De repente, en la mañana húmeda, pasó su brazo derecho por arriba de sus hombros. Aún podía escucharse la respiración de cuando recibió el llamado en su oficina de que un senegalés de unos veintidós años estaba frecuentándola. Le soltó el pelo para que cayera como flecha, rubio y planchado por la espalda. El golpeteo de un cenicero en un espejo que no estaba bien sujetado a la pared, se oyó. En vez de bajarle más el saco, prefirió levantárselo, para que los canas babosos que estaban amontonados en la puerta de la comisaría la vieran mejor de atrás y se calentaran un poco. Con carpa milica comenzó a apretarle el cuello con la mano cada vez más fuerte. “Me estás lastimando, Fran”, le dijo.

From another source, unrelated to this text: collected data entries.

(** * Celeste DATA <-> PNG converter: the codec and the batch pipeline

    A shallow embedding of [pkg/converter/graphics_converter.go] (the
    run-length codec) and of the worker pool of the files converter, with
    the properties of the specification stated and proved over it; then of
    the rest of the files converter (the directory scan, the tasks and
    their file names, the number of workers) and of the command line of
    [cmd/celeste-converter/main.go], with further properties of the code.

    Conventions.
    - A byte ([uint8]) is a [Byte.byte]; Go's [int] and [int32] are [Z], the
      32-bit wrap-around of the decoder's [width*height] and of the
      encoder's [int32(width)] being written out ([int32]). A 64-bit [int]
      holds every other value that arises (the sides of a decoded PNG are
      below 2^31). Go's [/] and [%] truncate towards zero: [Z.quot] and
      [Z.rem].
    - An [io.Reader] is the list of bytes not read yet (the behaviour of
      [bytes.Reader] and of a regular file): a read of a non-empty buffer
      yields at least one byte, or [io.EOF] when nothing is left. A reader
      that fails in another way, or that returns no byte and no error, is
      not modelled.
    - The PNG codec ([png.Decode], [png.Encode]) is an external
      collaborator: the decoder's result is the canvas handed to
      [png.Encode], the encoder's input is the image [png.Decode] returned.
      Their errors are not modelled: [DataToPng] returns the error of
      [png.Encode] as it is (line 153), [PngToData] that of [png.Decode]
      (lines 159-162), which refuses among others a file with a side of 0.
      Writes to the output never fail (an in-memory writer).
    - Loops that Go writes with [for] carry a fuel argument; running out of
      fuel is the result [None], and the file proves it never happens. *)

From Stdlib Require Import ZArith List Bool Lia Permutation.
From Stdlib.Strings Require Import Byte.
From Stdlib.Strings Require String.
Import ListNotations.
Open Scope Z_scope.
(** * HEIG: imaging-genetics toolkit -- verification of the specification

    Shallow embedding of the parts of the repository the specification's
    testable claims are about:

    - [heig/sumstats.py]  (GWAS summary-statistics preprocessor),
    - [heri_gc.py]        (heritability / genetic-correlation estimator),
    - [parse.py]          (PLINK .bed/.bim/.fam parser),
    - [ldmatrix.py]       (LD matrix engine).

    Conventions.  A Python exception is a value of [error]; a function that
    may raise returns a [result].  Python integers are [Z] or [nat] (sizes,
    cursors); floating-point numbers are modelled by exact rationals [Q]
    where the code only compares, adds and selects them, and by real numbers
    [R] where it takes square roots.  A numpy vector is a [list]; a 2-D
    array is the list of its rows. *)

From Stdlib Require Import List Bool Arith ZArith QArith Lia String Ascii.
From Stdlib Require Import Reals Lra FinFun.
From Stdlib Require Lqa.
Import ListNotations.

Close Scope R_scope.
Close Scope Q_scope.

Set Implicit Arguments.

(** ** Exceptions and results *)

Inductive error : Type :=
| ValueError (msg : string)
| IOError (msg : string)
| KeyError (msg : string)
| IndexError (msg : string)
| EOFError
| LinAlgError.

Inductive result (A : Type) : Type :=
| Ok (a : A)
| Raise (e : error).

Arguments Ok {A} a.
Arguments Raise {A} e.

Definition bind {A B} (r : result A) (k : A -> result B) : result B :=
  match r with
  | Ok a => k a
  | Raise e => Raise e
  end.
(** Lines 177-178: what the disassembly line is built from; [src2] is
    still default-constructed there. *)
Definition smp_disasm (a : Smp.t) (dest : Operand.t) (dim coord_mask : Z) : DisasmLine :=
  {| dl_instr := m_instr v;
     dl_pred := Smp.pred a;
     dl_dim := dim;
     dl_dest := dest;
     dl_src0 := smp_src0 a;
     dl_coord_mask := coord_mask;
     dl_src1 := smp_src1 a;
     dl_src2 := if Smp.lod_mode a =? 0 then None else Some (default_operand env) |}.

(** Lines 191-195: a line's coordinate gets a zero Y; the result is the
    coordinate and the dimensionality to go on with. *)
Definition smp_coord (coord : spv.Id) (dim : Z) : M (spv.Id * Z) :=
  if dim =? 1 then
    zero <- makeFloatConstant 0 ;;
    coord <- createCompositeConstruct (makeVectorType (spv.TypeFloat 32) 2)
               [coord; zero] ;;
    ret (coord, 2)
  else ret (coord, dim).

(** Lines 203-204. *)
Definition smp_src2 (a : Smp.t) : Operand.t :=
  let src2 := decode_src12 env (default_operand env) (Smp.src2_n a) (Smp.src2_bank a)
                (Smp.src2_ext a) true 8 (m_second_program v) in
  Operand.set_type src2 (Operand.type (smp_src0 a)).

(** Lines 197-226: [(extra1, extra2)]. *)
Definition smp_extras (a : Smp.t) (dim : Z) : M (spv.Id * spv.Id) :=
  (* Either LOD number or ddx *)
  let extra1 := spv.NoResult in
  (* ddy *)
  let extra2 := spv.NoResult in
  if negb (Smp.lod_mode a =? 0) then
    let src2 := smp_src2 a in
    match Smp.lod_mode a with
    | 2 =>
        extra1 <- load src2 1 0 ;;
        ret (extra1, extra2)
    | 3 =>
        match dim with
        | 2 =>
            extra1 <- load src2 3 (* 0b0011 *) 0 ;;
            extra2 <- load src2 12 (* 0b1100 *) 0 ;;
            ret (extra1, extra2)
        | 3 =>
            extra1 <- load src2 7 (* 0b0111 *) 0 ;;
            extra2 <- load src2 7 (* 0b0111 *) 1 ;;
            ret (extra1, extra2)
        | _ => ret (extra1, extra2)
        end
    | _ => ret (extra1, extra2)
    end
  else ret (extra1, extra2).

(** Lines 230-247. *)
Definition smp_store (a : Smp.t) (sampler : SamplerInfo.t) (dest : Operand.t)
    (result : spv.Id) : M bool :=
  dest_mask <- component_mask (SamplerInfo.component_count sampler) ;;
  match Smp.sb_mode a with
  | 0 | 1 => store dest result dest_mask
  | 3 =>
      (* TODO: figure out what to fill here *)
      store dest result dest_mask
  | _ => LOG_ERROR "Unsupported sb_mode: {}" [Smp.sb_mode a]
  end ;;
  ret true.

Definition smp (a : Smp.t) : M bool :=
  (* LOD mode: none, bias, replace, gradient *)
  if negb (Smp.lod_mode a =? 0) && negb (Smp.lod_mode a =? 2)
     && negb (Smp.lod_mode a =? 3) then
    LOG_ERROR "Sampler LOD replace not implemented!" [] ;;
    ret true
  else
    let src0 := smp_src0 a in
    let src1 := smp_src1 a in
    match samplers v !! Operand.num src1 with
    | None =>
        LOG_ERROR "Can't get the sampler (sampler doesn't exist!)" [] ;;
        ret true
    | Some sampler =>
        fmt <- array_read tb_dest_fmt (Smp.fconv_type a) ;;
        let dest := smp_dest a sampler fmt in
        (* Base 0, turn it to base 1 *)
        let dim := u8 (Smp.dim a + 1) in
        let coord_mask := smp_coord_mask dim in
        emit (ELogDisasm (smp_disasm a dest dim coord_mask)) ;;
        setLine (cur_pc v) ;;
        (* Load the coord *)
        coord <- load src0 coord_mask 0 ;;
        if coord =? spv.NoResult then
          LOG_ERROR "Coord not loaded" [] ;;
          ret false
        else
          cd <- smp_coord coord dim ;;
          ex <- smp_extras a cd.2 ;;
          result <- do_fetch_texture sampler.(SamplerInfo.id) (cd.1, F32) F32
                      (Smp.lod_mode a) ex.1 ex.2 ;;
          smp_store a sampler dest result
    end.

End Translator.

(** ** Reading a trace *)

(** The instructions of a trace, newest first. *)
Fixpoint instructions (t : list Event) : list spv.Inst :=
  match t with
  | [] => []
  | EInst i :: t => i :: instructions t
  | _ :: t => instructions t
  end.

Definition is_image_sample (op : spv.Op) : bool :=
  match op with
  | spv.OpImageSampleImplicitLod
  | spv.OpImageSampleExplicitLod
  | spv.OpImageSampleProjImplicitLod => true
  | _ => false
  end.

(** The sampling instructions of a trace, newest first. *)
Fixpoint sample_insts (t : list Event) : list spv.Inst :=
  match t with
  | [] => []
  | EInst (spv.InstOp r op ty args) :: t =>
      if is_image_sample op then spv.InstOp r op ty args :: sample_insts t
      else sample_insts t
  | _ :: t => sample_insts t
  end.

(** The stores of a trace: destination operand, value and mask. *)
Fixpoint stores (t : list Event) : list (Operand.t * spv.Id * Z) :=
  match t with
  | [] => []
  | EStore op value mask :: t => (op, value, mask) :: stores t
  | _ :: t => stores t
  end.

(** The element types [utils::convert_to_int] was asked for. *)
Fixpoint conversions (t : list Event) : list DataType :=
  match t with
  | [] => []
  | EConvertToInt _ ty _ _ :: t => ty :: conversions t
  | _ :: t => conversions t
  end.

(** The loads of the operand model: operand, mask and offset. *)
Fixpoint loads (t : list Event) : list (Operand.t * Z * Z) :=
  match t with
  | [] => []
  | ELoad op mask offset _ :: t => (op, mask, offset) :: loads t
  | _ :: t => loads t
  end.

(** The masks of the stores of a trace, newest first. *)
Definition store_masks (t : list Event) : list Z := (stores t).*2.

(** The mask a query is stored with. *)
Definition query_mask (texture_query : TextureQuery.t) : Z :=
  (1 ≪ TextureQuery.component_count texture_query) - 1.

Definition count_1_to_4 (component_count : Z) : Prop := 1 ≤ component_count ≤ 4.

(** The element types of the destinations stored to, newest first. *)
Definition store_types (t : list Event) : list DataType :=
  map (λ st, Operand.type st.1.1) (stores t).

(** The sideband modes whose arm of the switch stores the result. *)
Definition sb_mode_stores (sb_mode : Z) : bool :=
  (sb_mode =? 0) || (sb_mode =? 1) || (sb_mode =? 3).

(** ** The state [smp] is in around its coordinate load *)

Section SmpStates.
Context (env : Collaborators) (v : Visitor).

Definition smp_dim (a : Smp.t) : Z := u8 (Smp.dim a + 1).

(** After the disassembly line and [setLine]. *)
Definition smp_before_load (a : Smp.t) (sampler : SamplerInfo.t) (fmt : DataType)
    (s : TState) : TState :=
  push (ESetLine (cur_pc v))
    (push (ELogDisasm (smp_disasm env v a (smp_dest env a sampler fmt)
                         (smp_dim a) (smp_coord_mask (smp_dim a)))) s).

Francisco le levantó el saco una vez más para que le vieran el culo mientras acercaba su boca a la oreja de Andrea, y su boca de ahogada ingresaba al auto apretándole el cuello con la cabeza baja para que se lo vieran de nuevo. “No quiero que hagas más esas cosas, Andreíta“.  -Queé-, casi ahogada lo dijo. “De presentarle morochos de Senegal a Adriana. A lo mejor vos no lo entendés, porque sos mujer y son otros los códigos. Estos son favores que nos hacemos entre los hombres. Más en la política”. -Ah sí-, exclamó con más aire. “Sí. Sabés que pasa Andrea. No quiero que piensen que Augusto es cornudo”.